▶ **PROMPT**
From the line containing "set_isMoving false (set_isEmergencyStopped" down to the line containing "Definition positions : list" in the records below, reproduce every line exactly, ends included, and omit all others.

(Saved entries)
(** * CareBot: the caregiver dashboard and the position-change control engine

    The dashboard (carebot_dashboard/src/App.vue) is embedded from its source:
    its reactive state is a record, every handler is a function on that
    record that also returns the commands it issues (HTTP requests, dialogs,
    timers).  An [async] function is cut at its [await]s: the part that runs
    at the click and the part that runs when the awaited answer arrives are
    separate handlers, so other handlers may run in between, as in the
    browser.

    The control engine itself (carebot_core/main.py) is not part of the
    sources at hand; its safety monitor, motion planner and scheduler are
    modelled from the written specification and marked as such. *)

From Stdlib Require Import ZArith QArith Qabs List String Ascii Bool Lia.
From Stdlib Require Import DecimalString DecimalZ DecimalPos.
Import ListNotations.

Local Open Scope string_scope.
Local Open Scope Z_scope.

(* ================================================================== *)
(** ** JavaScript helpers used by the dashboard *)
(* ================================================================== *)

Module Js.

(** [String(n)] for an integer [n]: its decimal digits, with a minus sign
    in front when it is negative. *)
Definition String_of (n : Z) : string := NilZero.string_of_int (Z.to_int n).


(** [s.padStart(target, fill)] with a one-character [fill]. *)
Fixpoint repeat_char (c : ascii) (k : nat) : string :=
  match k with
  | O => EmptyString
  | S k' => String c (repeat_char c k')
  end.

Definition padStart (target : nat) (fill : ascii) (s : string) : string :=
  repeat_char fill (target - String.length s) ++ s.

(** [a.unshift(x)] and [a.pop()] on an array held as a list, index 0 first. *)
Definition unshift {A} (x : A) (a : list A) : list A := x :: a.
Definition pop {A} (a : list A) : list A := removelast a.

End Js.

(* ================================================================== *)
(** ** The dashboard *)
(* ================================================================== *)

Module Dashboard.

(** *** Data received from the server *)

(** The [next_rotation_time] field as [nextRotationCountdown] observes it:
    the code tests its truthiness and then hands it to [new Date(...)]. *)
Inductive TimeField :=
| Absent                 (* undefined, null or any other falsy value *)
| Unreadable             (* truthy, but [new Date] gives an invalid date *)
| Instant (ms : Z).      (* truthy, [new Date] gives this epoch time in ms *)

Record Status := {
  current_position : string;
  current_position_ko : string;
  next_rotation_time : TimeField;
  is_paused : bool;
  total_rotations : Z
}.

Record LogEntry := {
  time : string;
  level : string;
  message : string
}.

(** The [data] member of a message or of an API answer.  JavaScript does not
    type it: whatever arrives is stored. *)
Inductive Data :=
| DNull
| DStatus (s : Status)
| DLog (e : LogEntry)
| DText (t : string).

(** [d?.next_rotation_time] and [d?.is_paused]: a missing member reads as
    undefined, which is falsy. *)
Definition get_next_rotation_time (d : Data) : TimeField :=
  match d with
  | DStatus s => next_rotation_time s
  | _ => Absent
  end.

Definition get_is_paused (d : Data) : bool :=
  match d with
  | DStatus s => is_paused s
  | _ => false
  end.

Definition get_current_position (d : Data) : option string :=
  match d with
  | DStatus s => Some (current_position s)
  | _ => None
  end.

(** *** Reactive state (the [ref]s of the script) *)

Inductive Connection := connected | disconnected.

Record State := {
  status : Data;
  eventLogs : list Data;
  aiSummary : option string;
  connectionStatus : Connection;
  isMoving : bool;
  isEmergencyStopped : bool;
  isLoadingAi : bool;
  currentTime : string
}.

Definition initial : State := {|
  status := DNull;
  eventLogs := [];
  aiSummary := None;
  connectionStatus := disconnected;
  isMoving := false;
  isEmergencyStopped := false;
  isLoadingAi := false;
  currentTime := EmptyString
|}.

Definition set_status (d : Data) (st : State) : State :=
  {| status := d; eventLogs := eventLogs st; aiSummary := aiSummary st;
     connectionStatus := connectionStatus st; isMoving := isMoving st;
     isEmergencyStopped := isEmergencyStopped st;
     isLoadingAi := isLoadingAi st; currentTime := currentTime st |}.

Definition set_eventLogs (l : list Data) (st : State) : State :=
  {| status := status st; eventLogs := l; aiSummary := aiSummary st;
     connectionStatus := connectionStatus st; isMoving := isMoving st;
     isEmergencyStopped := isEmergencyStopped st;
     isLoadingAi := isLoadingAi st; currentTime := currentTime st |}.

Definition set_aiSummary (a : option string) (st : State) : State :=
  {| status := status st; eventLogs := eventLogs st; aiSummary := a;
     connectionStatus := connectionStatus st; isMoving := isMoving st;
     isEmergencyStopped := isEmergencyStopped st;
     isLoadingAi := isLoadingAi st; currentTime := currentTime st |}.

Definition set_connectionStatus (c : Connection) (st : State) : State :=
  {| status := status st; eventLogs := eventLogs st; aiSummary := aiSummary st;
     connectionStatus := c; isMoving := isMoving st;
     isEmergencyStopped := isEmergencyStopped st;
     isLoadingAi := isLoadingAi st; currentTime := currentTime st |}.

Definition set_isMoving (b : bool) (st : State) : State :=
  {| status := status st; eventLogs := eventLogs st; aiSummary := aiSummary st;
     connectionStatus := connectionStatus st; isMoving := b;
     isEmergencyStopped := isEmergencyStopped st;
     isLoadingAi := isLoadingAi st; currentTime := currentTime st |}.

Definition set_isEmergencyStopped (b : bool) (st : State) : State :=
  {| status := status st; eventLogs := eventLogs st; aiSummary := aiSummary st;
     connectionStatus := connectionStatus st; isMoving := isMoving st;
     isEmergencyStopped := b;
     isLoadingAi := isLoadingAi st; currentTime := currentTime st |}.

Definition set_isLoadingAi (b : bool) (st : State) : State :=
  {| status := status st; eventLogs := eventLogs st; aiSummary := aiSummary st;
     connectionStatus := connectionStatus st; isMoving := isMoving st;
     isEmergencyStopped := isEmergencyStopped st;
     isLoadingAi := b; currentTime := currentTime st |}.

Definition set_currentTime (t : string) (st : State) : State :=
  {| status := status st; eventLogs := eventLogs st; aiSummary := aiSummary st;
     connectionStatus := connectionStatus st; isMoving := isMoving st;
     isEmergencyStopped := isEmergencyStopped st;
     isLoadingAi := isLoadingAi st; currentTime := t |}.

(** *** WebSocket messages *)

(** What [ws.onmessage] (lines 289-303) gets.  [JSON.parse] throws on a frame that is not
    JSON, and reading [msg.type] throws when the parsed value is null; in both
    cases the handler ends before any assignment. *)
Inductive Frame :=
| Garbled
| Msg (type : string) (data : Data).

Definition onmessage (f : Frame) (st : State) : State :=
  match f with
  | Garbled => st
  | Msg type data =>
      if (type =? "initial_status")%string || (type =? "status_update")%string
      then set_status data st
      else if (type =? "alert")%string then
        let logs := Js.unshift data (eventLogs st) in
        let logs := if (100 <? Z.of_nat (List.length logs)) then Js.pop logs
                    else logs in
        set_eventLogs logs st
      else if (type =? "emergency_stop")%string then
        set_isMoving false (set_isEmergencyStopped true st)
      else st
  end.

Definition onopen (st : State) : State := set_connectionStatus connected st.
Definition onclose (st : State) : State := set_connectionStatus disconnected st.

(** *** The position list and the countdown *)

Record PositionItem := {
  value : string;
  nameKo : string;
  nameEn : string;
  emoji : string
}.

Definition positions : list PositionItem :=
  [ {| value := "supine"; nameKo := "앙와위"; nameEn := "Supine";
       emoji := "🛏️" |};
    {| value := "left_lateral"; nameKo := "좌측와위 (30°)";
       nameEn := "Left Lateral"; emoji := "↩️" |};
    {| value := "right_lateral"; nameKo := "우측와위 (30°)";
       nameEn := "Right Lateral"; emoji := "↪️" |} ].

▶ **RESPONSE FOR THIS EXERCISE**
        set_isMoving false (set_isEmergencyStopped true st)
      else st
  end.

Definition onopen (st : State) : State := set_connectionStatus connected st.
Definition onclose (st : State) : State := set_connectionStatus disconnected st.

(** *** The position list and the countdown *)

Record PositionItem := {
  value : string;
  nameKo : string;
  nameEn : string;
  emoji : string
}.

Definition positions : list PositionItem :=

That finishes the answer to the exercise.